La ambulancia volaba.
La sirena atronaba por una avenida de casas grandes que habían conocido tiempos
mejores. Caserones que poco a poco fueron abandonados por sus moradores o
muriendo con ellos, ya quedaban muy pocos habitados. Las decrépitas mansiones
daban tranquilidad a los caducos y escasos ocupantes del barrio.
La llamada a la central
era clara. Alguien se encontraba en "parada" y era urgente conseguirle
atención médica. Víctor, el médico, y
sus dos técnicos sanitarios cruzaron el abandonado jardín de la entrada. Penetraron
en la casa deprisa, acarreaban el material médico buscando a la persona
afectada. Víctor preguntó de forma
apremiante a la mujer que les había abierto la puerta, dónde se encontraba el enfermo. Apenas captó, de refilón, los colores
chillones del estampado de una bata brillante, que reflejaba la tenue luz de
una bombilla solitaria. Las palabras de la mujer sonaban arrastradas e
inconexas indicando el piso superior. Algunas sombras huidizas se movían detrás
de ella. Víctor subió las escaleras de dos en dos.

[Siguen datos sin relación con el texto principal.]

(** * Publish engines of cryptoMarketAIAnalyzer

    A shallow embedding of [src/services/BinancePublisher.py] and
    [src/services/WXPublisher.py]: the content normaliser shared by both
    publishers, the login verification and the publish attempt of the
    browser engine, and the token, draft, publish and status operations of
    the API engine.

    Conventions.
    - A Python [str] that is inspected character by character is a list of
      code points ([text]); a [bytes] object is a list of [Byte.byte].
    - Keys, URLs, selectors and messages are [string]s (their UTF-8 bytes).
    - A call that may raise returns a [res]; code that also reads or changes
      the publisher object or the outside world runs in the monad [M].
    - Logging has no influence on any result and is left out. *)

From Stdlib Require Import ZArith Lia Bool Ascii String.
From stdpp Require Import base option list strings gmap pretty.

Open Scope Z_scope.

(* ===================================================================== *)
(** * Part I: definitions                                                 *)
(* ===================================================================== *)

(** ** Python values and control flow *)
Module Py.

(** Outcome of a call: a value or a raised exception. *)
Inductive res (E A : Type) : Type :=
| Ok (a : A)
| Raise (e : E).
Arguments Ok {E A} a.
Arguments Raise {E A} e.

Definition res_bind {E A B} (r : res E A) (k : A -> res E B) : res E B :=
  match r with
  | Ok a => k a
  | Raise e => Raise e
  end.

Definition is_ok {E A} (r : res E A) : bool :=
  match r with Ok _ => true | Raise _ => false end.

(** State and exception monad: [S] is everything the code can read or
    change, [E] the exceptions it can see. *)
Definition M (S E A : Type) : Type := S -> res E A * S.

Definition ret {S E A} (a : A) : M S E A := fun s => (Ok a, s).

Definition bind {S E A B} (m : M S E A) (k : A -> M S E B) : M S E B :=
  fun s => match m s with
           | (Ok a, s') => k a s'
           | (Raise e, s') => (Raise e, s')
           end.

Definition throw {S E A} (e : E) : M S E A := fun s => (Raise e, s).

Definition gets {S E A} (f : S -> A) : M S E A := fun s => (Ok (f s), s).

Definition modify {S E} (f : S -> S) : M S E unit := fun s => (Ok tt, f s).

Definition lift {S E A} (r : res E A) : M S E A := fun s => (r, s).

(** [try: m except e: h e] *)
Definition try_except {S E A} (m : M S E A) (h : E -> M S E A) : M S E A :=
  fun s => match m s with
           | (Ok a, s') => (Ok a, s')
           | (Raise e, s') => h e s'
           end.

(** [try: m finally: f]: [f] runs on every exit of [m]; an exception of
    [f] replaces the outcome of [m]. *)
Definition try_finally {S E A} (m : M S E A) (f : M S E unit) : M S E A :=
  fun s => match m s with
           | (r, s') => match f s' with
                        | (Ok _, s'') => (r, s'')
                        | (Raise e, s'') => (Raise e, s'')
                        end
           end.

(** A [str] as its sequence of code points. *)
Definition text : Type := list Z.

(** The text of an ASCII literal. *)
Definition txt (s : string) : text :=
  map (fun a => Z.of_nat (Ascii.nat_of_ascii a)) (String.list_ascii_of_string s).

Definition byte_val (b : Byte.byte) : Z := Z.of_N (Byte.to_N b).

(** The values [_preprocess_content] and [_preprocess_article] are given. *)
Inductive pyval : Type :=
| PyNone
| PyStr (s : text)
| PyBytes (b : list Byte.byte).

(** [bool(v)] *)
Definition truthy (v : pyval) : bool :=
  match v with
  | PyNone => false
  | PyStr s => negb (bool_decide (s = []))
  | PyBytes b => negb (bool_decide (b = []))
  end.

Definition isinstance_str (v : pyval) : bool :=
  match v with PyStr _ => true | _ => false end.

Definition hexdigit (n : Z) : Z := if n <? 10 then 48 + n else 87 + n.

(** One byte inside [repr(b)], for the chosen quote character. *)
Definition repr_byte (quote c : Z) : text :=
  if (c =? quote) || (c =? 92) then [92; c]
  else if c =? 9 then [92; 116]
  else if c =? 10 then [92; 110]
  else if c =? 13 then [92; 114]
  else if (c <? 32) || (127 <=? c)
       then [92; 120; hexdigit (Z.shiftr (Z.land c 240) 4); hexdigit (Z.land c 15)]
  else [c].

(** [repr(b)] of a bytes object: [b'...'], or [b"..."] when the bytes
    hold a single quote and no double quote. *)
Definition bytes_repr (b : list Byte.byte) : text :=
  let cs := map byte_val b in
  let quote := if bool_decide (39 ∈ cs) && negb (bool_decide (34 ∈ cs))
               then 34 else 39 in
  [98; quote] ++ concat (map (repr_byte quote) cs) ++ [quote].

(** [str(v)] *)
Definition py_str (v : pyval) : text :=
  match v with
  | PyNone => txt "None"
  | PyStr s => s
  | PyBytes b => bytes_repr b
  end.

(** A scalar JSON value as [json.loads] returns it.  Numbers with a
    fraction and nested arrays or objects do not occur in the fields the
    code reads and are not modelled. *)
Inductive json : Type :=
| JNull
| JBool (b : bool)
| JInt (z : Z)
| JStr (s : string).

Global Instance json_eq_dec : EqDecision json.
Proof. solve_decision. Defined.

(** [str(v)], as an f-string renders a value. *)
Definition json_str (v : json) : string :=
  match v with
  | JNull => "None"
  | JBool true => "True"
  | JBool false => "False"
  | JInt z => pretty z
  | JStr s => s
  end.

(** The integer a value compares equal to, if any: [True == 1] and
    [False == 0] in Python. *)
Definition json_int (v : json) : option Z :=
  match v with
  | JInt z => Some z
  | JBool b => Some (if b then 1 else 0)
  | _ => None
  end.

(** [v == n] and [v != n] for an integer literal [n]. *)
Definition json_eq_int (v : json) (n : Z) : bool := bool_decide (json_int v = Some n).
Definition json_ne_int (v : json) (n : Z) : bool := negb (json_eq_int v n).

En lo alto de la escalera
una cría con el rostro húmedo por las lágrimas le indicó el fondo del pasillo
de la derecha. En ese momento algo le
turbó, pero la necesidad de atender la urgencia le hizo rechazar el desasosiego. El pasillo largo apenas tenía luz, media docena
de puertas a ambos lados, solo susurros y el sonido lejano de una antigua
gramola, salían de ellas. Al fondo otra
mujer cubría su desnudez con un viejo mantón y abrazaba con fuerza a una pequeña
que lloraba desconsolada. Le hacía
gestos indicándole el interior de la última habitación. En un par de zancadas llegaron los tres y
entraron apresuradamente. De forma competente comenzaron a atender el cuerpo
desmadejado e inconsciente de otra joven.
Víctor tomó sus constantes vitales e intentó captar algo de vida en el
cuerpo de una niña de unos once años. No era capaz de valorar su edad, el
maquillaje de su cara le daba el aspecto de una joven adulta, pero su desnudez
era el de una chiquilla que apenas había alcanzado la pubertad. En esa cama de sábanas revueltas solo quedaba
un cuerpo frío sobre una mancha espesa con el olor metálico de la sangre seca. La
realidad sacudió a Víctor con sus ojos fijos en el lecho. Volvió la turbación y el desasosiego cuando
recordó a la niña del final de la escalera y la vio, de nuevo, medio desnuda,
maquillada como una máscara. Al igual que a la pequeña de la puerta con la
pintura de los ojos recorriéndole el rostro por el llanto. En un segundo todo
tomó sentido y supo donde se encontraba. Estaba mirando la muerte de una muñeca, en una casa de muñecas.